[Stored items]
- - -

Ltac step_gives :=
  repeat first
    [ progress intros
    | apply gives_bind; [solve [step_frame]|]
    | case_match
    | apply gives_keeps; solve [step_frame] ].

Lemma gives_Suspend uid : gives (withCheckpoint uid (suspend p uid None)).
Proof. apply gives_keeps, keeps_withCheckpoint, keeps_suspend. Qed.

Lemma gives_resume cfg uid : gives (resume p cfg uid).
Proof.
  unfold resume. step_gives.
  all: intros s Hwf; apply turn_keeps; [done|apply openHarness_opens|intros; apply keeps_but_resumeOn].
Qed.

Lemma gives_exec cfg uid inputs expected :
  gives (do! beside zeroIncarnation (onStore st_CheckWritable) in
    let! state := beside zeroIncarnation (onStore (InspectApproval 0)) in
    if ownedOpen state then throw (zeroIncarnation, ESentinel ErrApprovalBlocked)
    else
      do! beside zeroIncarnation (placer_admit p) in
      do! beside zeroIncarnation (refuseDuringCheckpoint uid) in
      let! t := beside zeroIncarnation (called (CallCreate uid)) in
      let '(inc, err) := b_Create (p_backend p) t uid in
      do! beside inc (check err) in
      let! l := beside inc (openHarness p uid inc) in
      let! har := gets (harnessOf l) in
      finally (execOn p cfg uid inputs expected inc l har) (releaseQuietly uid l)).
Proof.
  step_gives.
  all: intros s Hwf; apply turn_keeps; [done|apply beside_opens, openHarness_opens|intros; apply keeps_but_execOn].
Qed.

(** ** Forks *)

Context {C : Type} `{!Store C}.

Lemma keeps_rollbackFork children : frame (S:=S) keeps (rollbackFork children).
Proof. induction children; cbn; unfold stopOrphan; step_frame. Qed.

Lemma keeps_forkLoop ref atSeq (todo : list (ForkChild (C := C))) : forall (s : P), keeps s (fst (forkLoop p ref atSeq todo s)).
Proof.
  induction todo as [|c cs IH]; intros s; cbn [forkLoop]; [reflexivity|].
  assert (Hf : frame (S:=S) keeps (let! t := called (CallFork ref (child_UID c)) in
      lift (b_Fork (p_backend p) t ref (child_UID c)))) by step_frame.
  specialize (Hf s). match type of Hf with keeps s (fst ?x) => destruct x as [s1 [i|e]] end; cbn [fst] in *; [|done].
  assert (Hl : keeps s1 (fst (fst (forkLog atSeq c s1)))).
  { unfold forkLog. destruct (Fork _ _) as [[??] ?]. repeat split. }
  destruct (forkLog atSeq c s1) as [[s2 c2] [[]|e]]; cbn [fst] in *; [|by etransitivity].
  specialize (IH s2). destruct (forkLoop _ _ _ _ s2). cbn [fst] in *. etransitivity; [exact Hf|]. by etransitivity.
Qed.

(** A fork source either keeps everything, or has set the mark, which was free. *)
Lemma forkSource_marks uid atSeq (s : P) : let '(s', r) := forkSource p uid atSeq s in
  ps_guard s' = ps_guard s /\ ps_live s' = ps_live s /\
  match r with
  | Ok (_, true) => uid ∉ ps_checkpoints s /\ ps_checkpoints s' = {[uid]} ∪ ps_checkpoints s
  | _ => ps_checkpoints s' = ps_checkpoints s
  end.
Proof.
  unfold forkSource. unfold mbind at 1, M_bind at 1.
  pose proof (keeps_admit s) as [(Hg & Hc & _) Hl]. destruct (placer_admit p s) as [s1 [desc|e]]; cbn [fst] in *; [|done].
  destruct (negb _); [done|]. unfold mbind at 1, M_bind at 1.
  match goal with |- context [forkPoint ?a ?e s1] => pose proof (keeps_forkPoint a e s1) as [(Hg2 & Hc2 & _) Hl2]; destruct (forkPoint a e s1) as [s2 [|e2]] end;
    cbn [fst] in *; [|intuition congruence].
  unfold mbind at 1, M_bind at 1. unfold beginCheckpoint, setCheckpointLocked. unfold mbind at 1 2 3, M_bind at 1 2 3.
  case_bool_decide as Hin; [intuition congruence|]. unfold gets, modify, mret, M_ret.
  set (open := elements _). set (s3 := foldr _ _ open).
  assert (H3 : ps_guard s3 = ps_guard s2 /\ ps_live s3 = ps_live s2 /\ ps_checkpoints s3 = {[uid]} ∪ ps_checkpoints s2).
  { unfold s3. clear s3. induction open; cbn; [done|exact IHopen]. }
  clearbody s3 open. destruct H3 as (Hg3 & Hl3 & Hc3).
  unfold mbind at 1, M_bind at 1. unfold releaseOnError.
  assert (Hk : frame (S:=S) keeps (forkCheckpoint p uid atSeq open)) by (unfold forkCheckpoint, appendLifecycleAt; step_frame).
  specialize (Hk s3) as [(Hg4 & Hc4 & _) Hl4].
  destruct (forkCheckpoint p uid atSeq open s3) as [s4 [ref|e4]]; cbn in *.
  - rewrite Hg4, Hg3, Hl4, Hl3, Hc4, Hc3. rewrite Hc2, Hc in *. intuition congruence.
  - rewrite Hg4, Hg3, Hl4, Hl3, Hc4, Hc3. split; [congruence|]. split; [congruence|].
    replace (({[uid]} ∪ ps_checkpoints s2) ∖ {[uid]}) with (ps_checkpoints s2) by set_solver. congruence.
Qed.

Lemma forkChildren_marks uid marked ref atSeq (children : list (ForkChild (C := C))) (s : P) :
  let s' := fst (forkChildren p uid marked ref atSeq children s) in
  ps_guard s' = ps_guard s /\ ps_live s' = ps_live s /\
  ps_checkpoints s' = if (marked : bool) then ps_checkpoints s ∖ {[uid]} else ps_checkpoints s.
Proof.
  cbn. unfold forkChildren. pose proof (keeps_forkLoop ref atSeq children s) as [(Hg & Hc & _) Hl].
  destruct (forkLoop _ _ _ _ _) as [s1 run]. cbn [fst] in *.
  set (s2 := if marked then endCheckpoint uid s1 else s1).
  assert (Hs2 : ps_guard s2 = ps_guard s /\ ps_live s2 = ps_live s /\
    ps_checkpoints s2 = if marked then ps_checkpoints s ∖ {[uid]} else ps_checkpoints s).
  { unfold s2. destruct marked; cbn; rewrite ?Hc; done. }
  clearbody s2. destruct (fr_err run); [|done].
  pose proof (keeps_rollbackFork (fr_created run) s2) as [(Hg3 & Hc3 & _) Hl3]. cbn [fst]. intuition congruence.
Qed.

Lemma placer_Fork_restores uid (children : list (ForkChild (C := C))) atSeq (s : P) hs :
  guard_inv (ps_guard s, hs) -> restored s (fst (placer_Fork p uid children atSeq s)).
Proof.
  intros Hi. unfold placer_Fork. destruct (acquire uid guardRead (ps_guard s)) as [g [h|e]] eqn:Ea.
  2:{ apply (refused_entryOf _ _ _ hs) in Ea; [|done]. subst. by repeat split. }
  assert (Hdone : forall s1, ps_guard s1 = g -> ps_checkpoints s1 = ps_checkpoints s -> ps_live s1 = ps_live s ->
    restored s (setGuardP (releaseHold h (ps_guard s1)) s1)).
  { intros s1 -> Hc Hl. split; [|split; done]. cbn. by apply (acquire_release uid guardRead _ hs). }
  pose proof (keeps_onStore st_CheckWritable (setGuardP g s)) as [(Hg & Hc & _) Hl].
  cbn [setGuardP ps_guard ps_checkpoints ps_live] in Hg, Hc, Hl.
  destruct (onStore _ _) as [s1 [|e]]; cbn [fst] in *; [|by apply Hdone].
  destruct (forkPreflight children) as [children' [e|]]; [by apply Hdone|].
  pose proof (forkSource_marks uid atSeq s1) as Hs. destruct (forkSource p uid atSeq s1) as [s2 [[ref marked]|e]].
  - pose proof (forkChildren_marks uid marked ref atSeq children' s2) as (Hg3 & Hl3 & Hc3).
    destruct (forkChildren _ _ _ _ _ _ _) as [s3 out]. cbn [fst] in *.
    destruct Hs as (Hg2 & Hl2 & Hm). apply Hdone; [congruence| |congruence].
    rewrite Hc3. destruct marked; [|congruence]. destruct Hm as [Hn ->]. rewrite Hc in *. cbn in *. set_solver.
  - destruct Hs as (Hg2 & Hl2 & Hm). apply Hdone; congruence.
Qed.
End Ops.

- - -

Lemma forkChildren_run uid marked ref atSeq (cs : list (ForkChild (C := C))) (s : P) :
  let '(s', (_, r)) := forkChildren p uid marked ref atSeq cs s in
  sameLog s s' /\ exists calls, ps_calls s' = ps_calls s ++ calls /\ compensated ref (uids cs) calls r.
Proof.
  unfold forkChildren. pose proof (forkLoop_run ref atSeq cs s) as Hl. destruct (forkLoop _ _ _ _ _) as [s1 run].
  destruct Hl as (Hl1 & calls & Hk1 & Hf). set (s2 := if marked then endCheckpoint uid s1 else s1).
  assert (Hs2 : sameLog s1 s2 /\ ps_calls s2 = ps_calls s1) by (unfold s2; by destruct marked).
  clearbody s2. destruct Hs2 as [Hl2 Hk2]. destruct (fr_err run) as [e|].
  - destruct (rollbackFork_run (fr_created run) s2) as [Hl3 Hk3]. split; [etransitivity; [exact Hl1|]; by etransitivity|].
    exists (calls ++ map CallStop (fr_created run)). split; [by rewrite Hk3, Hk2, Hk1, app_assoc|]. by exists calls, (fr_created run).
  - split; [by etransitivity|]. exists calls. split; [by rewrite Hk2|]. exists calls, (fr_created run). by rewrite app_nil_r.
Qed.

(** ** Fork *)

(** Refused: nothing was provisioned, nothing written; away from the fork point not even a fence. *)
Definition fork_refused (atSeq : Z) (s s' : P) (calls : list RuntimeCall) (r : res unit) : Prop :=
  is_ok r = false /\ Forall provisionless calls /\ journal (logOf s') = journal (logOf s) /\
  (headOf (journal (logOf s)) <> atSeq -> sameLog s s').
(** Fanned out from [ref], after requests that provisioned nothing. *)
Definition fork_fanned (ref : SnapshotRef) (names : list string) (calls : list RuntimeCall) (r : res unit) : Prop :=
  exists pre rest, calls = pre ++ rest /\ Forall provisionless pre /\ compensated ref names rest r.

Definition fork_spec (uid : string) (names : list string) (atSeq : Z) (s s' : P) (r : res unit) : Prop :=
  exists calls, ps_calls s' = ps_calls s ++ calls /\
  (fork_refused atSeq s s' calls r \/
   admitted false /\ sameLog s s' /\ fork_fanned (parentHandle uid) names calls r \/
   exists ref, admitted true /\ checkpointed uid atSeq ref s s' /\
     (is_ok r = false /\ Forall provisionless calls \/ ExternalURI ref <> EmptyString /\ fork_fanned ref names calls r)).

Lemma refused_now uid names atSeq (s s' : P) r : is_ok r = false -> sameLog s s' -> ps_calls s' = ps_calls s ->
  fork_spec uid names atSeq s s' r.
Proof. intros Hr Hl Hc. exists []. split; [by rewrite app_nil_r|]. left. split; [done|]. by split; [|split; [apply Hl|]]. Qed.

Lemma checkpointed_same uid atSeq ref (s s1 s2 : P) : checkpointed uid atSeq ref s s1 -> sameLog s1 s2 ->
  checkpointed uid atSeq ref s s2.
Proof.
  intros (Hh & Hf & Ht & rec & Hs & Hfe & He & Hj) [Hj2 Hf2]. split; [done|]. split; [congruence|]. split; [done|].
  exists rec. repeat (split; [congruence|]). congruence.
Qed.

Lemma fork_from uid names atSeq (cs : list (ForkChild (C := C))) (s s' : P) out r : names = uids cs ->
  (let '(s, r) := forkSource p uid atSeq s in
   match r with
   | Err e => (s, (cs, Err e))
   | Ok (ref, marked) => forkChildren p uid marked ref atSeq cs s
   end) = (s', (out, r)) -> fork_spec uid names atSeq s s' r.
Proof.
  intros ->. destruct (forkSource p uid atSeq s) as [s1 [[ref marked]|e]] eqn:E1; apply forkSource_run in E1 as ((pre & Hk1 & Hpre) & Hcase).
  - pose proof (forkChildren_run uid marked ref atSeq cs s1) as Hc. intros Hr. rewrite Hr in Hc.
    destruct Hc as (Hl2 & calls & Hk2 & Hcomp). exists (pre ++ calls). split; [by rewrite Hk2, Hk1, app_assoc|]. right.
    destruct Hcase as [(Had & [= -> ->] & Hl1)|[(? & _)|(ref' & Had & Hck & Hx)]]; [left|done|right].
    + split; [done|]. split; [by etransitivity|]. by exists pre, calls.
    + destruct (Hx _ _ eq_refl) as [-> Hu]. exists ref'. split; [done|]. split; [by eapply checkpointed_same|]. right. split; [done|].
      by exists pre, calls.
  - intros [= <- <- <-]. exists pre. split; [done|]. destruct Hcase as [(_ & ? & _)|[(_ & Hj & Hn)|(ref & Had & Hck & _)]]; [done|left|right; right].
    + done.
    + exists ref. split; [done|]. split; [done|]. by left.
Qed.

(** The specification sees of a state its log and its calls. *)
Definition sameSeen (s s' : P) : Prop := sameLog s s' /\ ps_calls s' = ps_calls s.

- - -

_Assignment_
Could you reproduce exactly the lines of the entries above, from the one with "assert (Hk : frame" through the one with "Lemma placer_Fork_restores uid", and nothing else?

_Completed task_
  assert (Hk : frame (S:=S) keeps (forkCheckpoint p uid atSeq open)) by (unfold forkCheckpoint, appendLifecycleAt; step_frame).
  specialize (Hk s3) as [(Hg4 & Hc4 & _) Hl4].
  destruct (forkCheckpoint p uid atSeq open s3) as [s4 [ref|e4]]; cbn in *.
  - rewrite Hg4, Hg3, Hl4, Hl3, Hc4, Hc3. rewrite Hc2, Hc in *. intuition congruence.
  - rewrite Hg4, Hg3, Hl4, Hl3, Hc4, Hc3. split; [congruence|]. split; [congruence|].
    replace (({[uid]} ∪ ps_checkpoints s2) ∖ {[uid]}) with (ps_checkpoints s2) by set_solver. congruence.
Qed.

Lemma forkChildren_marks uid marked ref atSeq (children : list (ForkChild (C := C))) (s : P) :
  let s' := fst (forkChildren p uid marked ref atSeq children s) in
  ps_guard s' = ps_guard s /\ ps_live s' = ps_live s /\
  ps_checkpoints s' = if (marked : bool) then ps_checkpoints s ∖ {[uid]} else ps_checkpoints s.
Proof.
  cbn. unfold forkChildren. pose proof (keeps_forkLoop ref atSeq children s) as [(Hg & Hc & _) Hl].
  destruct (forkLoop _ _ _ _ _) as [s1 run]. cbn [fst] in *.
  set (s2 := if marked then endCheckpoint uid s1 else s1).
  assert (Hs2 : ps_guard s2 = ps_guard s /\ ps_live s2 = ps_live s /\
    ps_checkpoints s2 = if marked then ps_checkpoints s ∖ {[uid]} else ps_checkpoints s).
  { unfold s2. destruct marked; cbn; rewrite ?Hc; done. }
  clearbody s2. destruct (fr_err run); [|done].
  pose proof (keeps_rollbackFork (fr_created run) s2) as [(Hg3 & Hc3 & _) Hl3]. cbn [fst]. intuition congruence.
Qed.

Lemma placer_Fork_restores uid (children : list (ForkChild (C := C))) atSeq (s : P) hs :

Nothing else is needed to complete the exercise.